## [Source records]
(** [do { rtc_time(&rtc); } while (rtc.second == second);] on the seconds read *)
Fixpoint wait_second (second : Z) (reads : list Z) : res (Z * list Z) :=
  match reads with
  | [] => Diverge
  | r :: reads => if r =? second then wait_second second reads else Ret (r, reads)
  end.

(** [void lapic_init_timer(_u32 frequency)]; [seconds] is what the clock reads at each call of
    [rtc_time], [ccr] the current count when the second has passed. *)
Definition lapic_init_timer (frequency ccr : Z) (seconds : list Z) : res (list action) :=
  let icr := 0xFFFFFFFF in
  match seconds with
  | [] => Diverge
  | s1 :: seconds =>
      '(s2, seconds) ← wait_second s1 seconds;
      '(_, _) ← wait_second s2 seconds;
      Ret (lapic_set_timer icr ++ lapic_set_timer (u32 (icr - ccr) / frequency))
  end.

(** [void lapic_startap(uchar_t apicid, addr_t addr)] *)
Definition lapic_startap (apicid addr : Z) : list action :=
  [Out CMOS_PORT 0xF; Out (CMOS_PORT + 1) 0x0A;
   Store16 MPENTRY_WRV 0; Store16 (MPENTRY_WRV + 2) (u16 (Z.shiftr addr 4));
   lapic_write ICRHI (Z.shiftl apicid 24);
   lapic_write ICRLO (Z.lor (Z.lor INIT LEVEL) _ASSERT); Delay 100;
   lapic_write ICRLO (Z.lor INIT LEVEL); Delay 200] ++
  concat (replicate 2
    [lapic_write ICRHI (Z.shiftl apicid 24);
     lapic_write ICRLO (Z.lor STARTUP (Z.shiftr addr 12)); Delay 200]).

(** [void lapic_send_ipi_bcast(int vector)] and its siblings *)
Definition lapic_send_ipi_bcast (vector : Z) : list action :=
  [lapic_write ICRLO (Z.lor (Z.lor FIXED BCAST) vector)].
Definition lapic_send_ipi_mcast (vector : Z) : list action :=
  [lapic_write ICRLO (Z.lor (Z.lor FIXED MCAST) vector)].
Definition lapic_send_ipi_self (vector : Z) : list action :=
  [lapic_write ICRLO (Z.lor (Z.lor FIXED SELF) vector)].

(** [void smp_halt_others()] and [void smp_tick_others()] of [src/mproc.c] *)
Definition smp_halt_others (ismp : bool) : list action :=
  if negb ismp then [] else lapic_send_ipi_mcast IRQ_STOP_CPU.
Definition smp_tick_others (ismp : bool) : list action :=
  if negb ismp then [] else lapic_send_ipi_mcast IRQ_TIMER.

(** ** What the command register means *)

(** The fields of an interrupt command (Intel's layout): vector, delivery mode, level,
    trigger and destination shorthand. *)
Record command : Type := Command {
  c_vector : Z; c_mode : Z; c_level : bool; c_trigger : bool; c_short : Z;
}.

Definition decode (v : Z) : command :=
  Command (Z.land v 0xFF) (Z.land (Z.shiftr v 8) 7) (Z.testbit v 14) (Z.testbit v 15)
    (Z.land (Z.shiftr v 18) 3).

(** The commands among the actions, each with its destination register. *)
Fixpoint commands (dest : Z) (l : list action) : list (Z * command) :=
  match l with
  | [] => []
  | Reg i v :: l =>
      if i =? ICRHI then commands v l
      else if i =? ICRLO then (dest, decode v) :: commands dest l
      else commands dest l
  | _ :: l => commands dest l
  end.

(** Vectors in the low byte do not meet the other fields. *)
Lemma lor_byte_bits hi v :
  0 ≤ v < 256 → hi `mod` 256 = 0 → 0 ≤ hi < 4294967296 → u32 (Z.lor hi v) = hi + v.
Proof.
  intros Hv Hm Hh. rewrite (lor_aligned hi v 8) by done. apply u32_small. unfold is_u32. dlia.
Qed.

Lemma low_byte hi v : 0 ≤ v < 256 → hi `mod` 256 = 0 → Z.land (hi + v) 0xFF = v.
Proof.
  intros Hv Hm. change 0xFF with (Z.ones 8). rewrite Z.land_ones by lia. change (2 ^ 8) with 256. dlia.
Qed.

Lemma high_part hi v k : 0 ≤ v < 256 → hi `mod` 256 = 0 → 8 ≤ k → Z.shiftr (hi + v) k = Z.shiftr hi k.
Proof.
  intros Hv Hm Hk. replace k with (8 + (k - 8)) by lia. rewrite <- !Z.shiftr_shiftr by lia.
  f_equal. rewrite !Z.shiftr_div_pow2 by lia. change (2 ^ 8) with 256. dlia.
Qed.

Lemma high_bit hi v k : 0 ≤ v < 256 → hi `mod` 256 = 0 → 8 ≤ k → Z.testbit (hi + v) k = Z.testbit hi k.
Proof.
  intros Hv Hm Hk. rewrite <- (Z.add_0_l k), <- !Z.shiftr_spec by lia. by rewrite high_part.
Qed.

Lemma decode_byte hi v :
  0 ≤ v < 256 → hi `mod` 256 = 0 →
  decode (hi + v) = Command v (Z.land (Z.shiftr hi 8) 7) (Z.testbit hi 14) (Z.testbit hi 15)
                      (Z.land (Z.shiftr hi 18) 3).
Proof.
  intros Hv Hm. unfold decode. by rewrite low_byte, !high_part, !high_bit by (done || lia).
Qed.
Lemma startup_command v : 0 ≤ v < 256 → decode (u32 (Z.lor STARTUP v)) = Command v 6 false false 0.
Proof.
  intros Hv. unfold STARTUP. rewrite lor_byte_bits by (done || lia). by rewrite decode_byte.
Qed.

(** [lapic_startap] follows the universal startup algorithm. For a page below 1 MiB it points
    the warm reset vector at the code and sends its target, in this order and nothing else:
    INIT asserted, INIT deasserted (both level triggered), and twice STARTUP with the page of
    the code as its vector. *)
Theorem lapic_startap_protocol apicid addr dest :
  0 ≤ apicid < 256 → 0 ≤ addr < 0x100000 → addr `mod` 4096 = 0 →
  let to := 16777216 * apicid in
  let page := addr / 4096 in
  commands dest (lapic_startap apicid addr) =
    [(to, Command 0 5 true true 0); (to, Command 0 5 false true 0);
     (to, Command page 6 false false 0); (to, Command page 6 false false 0)] ∧
  (∃ seg, Store16 (MPENTRY_WRV + 2) seg ∈ lapic_startap apicid addr ∧
          Store16 MPENTRY_WRV 0 ∈ lapic_startap apicid addr ∧ 16 * seg = addr).
Proof.
  intros Ha Hr Hm. cbn zeta.
  assert (Hto : u32 (Z.shiftl apicid 24) = 16777216 * apicid).
  { rewrite Z.shiftl_mul_pow2 by lia. change (2 ^ 24) with 16777216.
    rewrite Z.mul_comm. apply u32_small. unfold is_u32. lia. }
  assert (Hpg : Z.shiftr addr 12 = addr / 4096) by (by rewrite Z.shiftr_div_pow2).
  assert (Hsg : Z.shiftr addr 4 = addr / 16) by (by rewrite Z.shiftr_div_pow2).
  split.
  - unfold lapic_startap, lapic_write. cbn [app concat replicate commands Z.eqb ICRHI ICRLO Z.div].
    cbn -[u32 decode Z.lor Z.shiftl Z.shiftr Z.div]. rewrite Hto, Hpg.
    rewrite !startup_command by dlia. done.
  - exists (addr / 16). unfold lapic_startap. rewrite Hsg.
    assert (u16 (addr / 16) = addr / 16) as -> by (apply Z.mod_small; dlia).
    split_and!; [set_solver|set_solver|dlia].
Qed.

Lemma lapic_startap_protocol_witness :
  commands 0 (lapic_startap 1 0x4000) =
    [(16777216, Command 0 5 true true 0); (16777216, Command 0 5 false true 0);
     (16777216, Command 4 6 false false 0); (16777216, Command 4 6 false false 0)].
Proof. apply (lapic_startap_protocol 1 0x4000 0); [lia|lia|reflexivity]. Defined.

(** An interprocessor interrupt carries its vector, fixed delivery, to the processors named. *)
Theorem lapic_ipi_commands vector dest :
  0 ≤ vector < 256 →
  commands dest (lapic_send_ipi_self vector) = [(dest, Command vector 0 false false 1)] ∧
  commands dest (lapic_send_ipi_bcast vector) = [(dest, Command vector 0 false false 2)] ∧
  commands dest (lapic_send_ipi_mcast vector) = [(dest, Command vector 0 false false 3)].
Proof.
  intros Hv. unfold lapic_send_ipi_self, lapic_send_ipi_bcast, lapic_send_ipi_mcast, lapic_write.
  unfold FIXED, SELF, BCAST, MCAST. rewrite !Z.lor_0_l, !lor_byte_bits by (done || lia).
  cbn -[decode Z.add]. rewrite !decode_byte by (done || lia). done.
Qed.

## [Try it]
Output exactly the lines between the one containing "Proof. apply (lapic_startap_protocol" and the final line above, both inclusive.

## [Result for this task]
Proof. apply (lapic_startap_protocol 1 0x4000 0); [lia|lia|reflexivity]. Defined.

(** An interprocessor interrupt carries its vector, fixed delivery, to the processors named. *)
Theorem lapic_ipi_commands vector dest :
  0 ≤ vector < 256 →
  commands dest (lapic_send_ipi_self vector) = [(dest, Command vector 0 false false 1)] ∧
  commands dest (lapic_send_ipi_bcast vector) = [(dest, Command vector 0 false false 2)] ∧
  commands dest (lapic_send_ipi_mcast vector) = [(dest, Command vector 0 false false 3)].
Proof.
  intros Hv. unfold lapic_send_ipi_self, lapic_send_ipi_bcast, lapic_send_ipi_mcast, lapic_write.
  unfold FIXED, SELF, BCAST, MCAST. rewrite !Z.lor_0_l, !lor_byte_bits by (done || lia).
  cbn -[decode Z.add]. rewrite !decode_byte by (done || lia). done.
Qed.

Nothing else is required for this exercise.